::: Data
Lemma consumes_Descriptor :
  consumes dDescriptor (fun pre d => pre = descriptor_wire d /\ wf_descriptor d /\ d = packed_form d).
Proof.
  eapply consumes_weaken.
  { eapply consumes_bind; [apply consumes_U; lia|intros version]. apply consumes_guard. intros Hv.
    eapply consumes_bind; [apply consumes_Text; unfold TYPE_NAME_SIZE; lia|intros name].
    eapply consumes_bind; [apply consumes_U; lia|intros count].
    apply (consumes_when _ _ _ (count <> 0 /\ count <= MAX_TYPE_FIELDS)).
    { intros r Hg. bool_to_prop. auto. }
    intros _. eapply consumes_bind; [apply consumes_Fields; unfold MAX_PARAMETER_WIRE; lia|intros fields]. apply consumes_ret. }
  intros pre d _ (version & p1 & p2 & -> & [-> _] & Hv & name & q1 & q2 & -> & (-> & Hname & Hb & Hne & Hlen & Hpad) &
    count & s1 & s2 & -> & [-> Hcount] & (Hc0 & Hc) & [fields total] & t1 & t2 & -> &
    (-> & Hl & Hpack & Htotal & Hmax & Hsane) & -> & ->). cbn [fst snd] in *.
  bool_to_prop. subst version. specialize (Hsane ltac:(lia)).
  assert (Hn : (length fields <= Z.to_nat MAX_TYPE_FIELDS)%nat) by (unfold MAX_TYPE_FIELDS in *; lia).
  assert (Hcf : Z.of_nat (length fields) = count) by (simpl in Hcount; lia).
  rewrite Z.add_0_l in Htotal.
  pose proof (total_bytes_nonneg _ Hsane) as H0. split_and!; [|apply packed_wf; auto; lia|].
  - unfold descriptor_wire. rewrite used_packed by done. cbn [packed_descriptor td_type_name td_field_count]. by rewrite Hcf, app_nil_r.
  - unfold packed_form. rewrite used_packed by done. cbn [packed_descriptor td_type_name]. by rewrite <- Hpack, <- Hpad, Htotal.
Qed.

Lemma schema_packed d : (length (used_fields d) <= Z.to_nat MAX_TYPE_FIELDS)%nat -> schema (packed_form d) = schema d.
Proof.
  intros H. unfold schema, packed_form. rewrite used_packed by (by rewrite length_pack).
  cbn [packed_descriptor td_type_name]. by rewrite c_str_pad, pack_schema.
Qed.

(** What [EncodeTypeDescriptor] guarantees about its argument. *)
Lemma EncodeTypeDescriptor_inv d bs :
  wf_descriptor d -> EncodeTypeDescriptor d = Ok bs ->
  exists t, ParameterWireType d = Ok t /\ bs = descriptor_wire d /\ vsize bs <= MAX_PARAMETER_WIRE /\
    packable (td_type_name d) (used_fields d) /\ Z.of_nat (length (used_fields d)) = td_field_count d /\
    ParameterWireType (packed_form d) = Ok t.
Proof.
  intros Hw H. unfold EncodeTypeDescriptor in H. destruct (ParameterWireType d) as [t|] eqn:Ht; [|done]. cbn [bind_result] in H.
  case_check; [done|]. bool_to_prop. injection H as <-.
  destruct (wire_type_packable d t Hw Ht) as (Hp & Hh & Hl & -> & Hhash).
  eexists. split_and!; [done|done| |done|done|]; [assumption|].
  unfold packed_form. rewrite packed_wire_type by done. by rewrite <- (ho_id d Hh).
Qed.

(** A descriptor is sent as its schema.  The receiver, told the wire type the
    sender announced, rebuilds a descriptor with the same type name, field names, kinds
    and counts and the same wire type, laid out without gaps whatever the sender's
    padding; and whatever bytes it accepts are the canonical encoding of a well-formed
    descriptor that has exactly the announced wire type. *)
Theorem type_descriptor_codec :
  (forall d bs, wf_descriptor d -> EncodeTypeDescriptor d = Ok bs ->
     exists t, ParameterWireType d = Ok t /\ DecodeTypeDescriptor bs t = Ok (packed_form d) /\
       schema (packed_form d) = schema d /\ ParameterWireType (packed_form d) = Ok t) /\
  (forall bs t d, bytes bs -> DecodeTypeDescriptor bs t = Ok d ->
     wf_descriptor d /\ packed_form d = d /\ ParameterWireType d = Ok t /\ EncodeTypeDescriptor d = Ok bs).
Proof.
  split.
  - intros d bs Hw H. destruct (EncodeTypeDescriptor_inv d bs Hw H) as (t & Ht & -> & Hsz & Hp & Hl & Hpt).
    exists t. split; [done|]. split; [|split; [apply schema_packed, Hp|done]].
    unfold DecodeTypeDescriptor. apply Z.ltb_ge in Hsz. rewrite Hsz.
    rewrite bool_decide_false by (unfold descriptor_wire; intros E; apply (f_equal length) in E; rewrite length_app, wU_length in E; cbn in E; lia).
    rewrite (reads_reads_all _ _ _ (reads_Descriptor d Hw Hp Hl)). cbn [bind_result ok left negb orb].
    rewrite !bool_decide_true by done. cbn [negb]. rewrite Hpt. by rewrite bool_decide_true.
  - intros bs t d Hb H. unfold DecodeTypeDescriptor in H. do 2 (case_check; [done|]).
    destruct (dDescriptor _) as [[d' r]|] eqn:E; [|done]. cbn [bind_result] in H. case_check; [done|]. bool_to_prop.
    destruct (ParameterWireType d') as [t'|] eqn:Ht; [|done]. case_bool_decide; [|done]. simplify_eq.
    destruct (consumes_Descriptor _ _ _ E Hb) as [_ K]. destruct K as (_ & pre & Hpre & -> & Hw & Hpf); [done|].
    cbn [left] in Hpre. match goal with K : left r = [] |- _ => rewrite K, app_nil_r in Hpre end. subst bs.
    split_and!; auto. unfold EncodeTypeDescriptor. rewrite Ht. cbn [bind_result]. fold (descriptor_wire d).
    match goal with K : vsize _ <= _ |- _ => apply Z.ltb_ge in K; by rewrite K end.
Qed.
::::::
### Problem requirements:
Write out again, exactly, the lines from the start of the entries up to and including the one with "intros r Hg.". Nothing else belongs in the reply.

### Answer to this task:
Lemma consumes_Descriptor :
  consumes dDescriptor (fun pre d => pre = descriptor_wire d /\ wf_descriptor d /\ d = packed_form d).
Proof.
  eapply consumes_weaken.
  { eapply consumes_bind; [apply consumes_U; lia|intros version]. apply consumes_guard. intros Hv.
    eapply consumes_bind; [apply consumes_Text; unfold TYPE_NAME_SIZE; lia|intros name].
    eapply consumes_bind; [apply consumes_U; lia|intros count].
    apply (consumes_when _ _ _ (count <> 0 /\ count <= MAX_TYPE_FIELDS)).
    { intros r Hg. bool_to_prop. auto. }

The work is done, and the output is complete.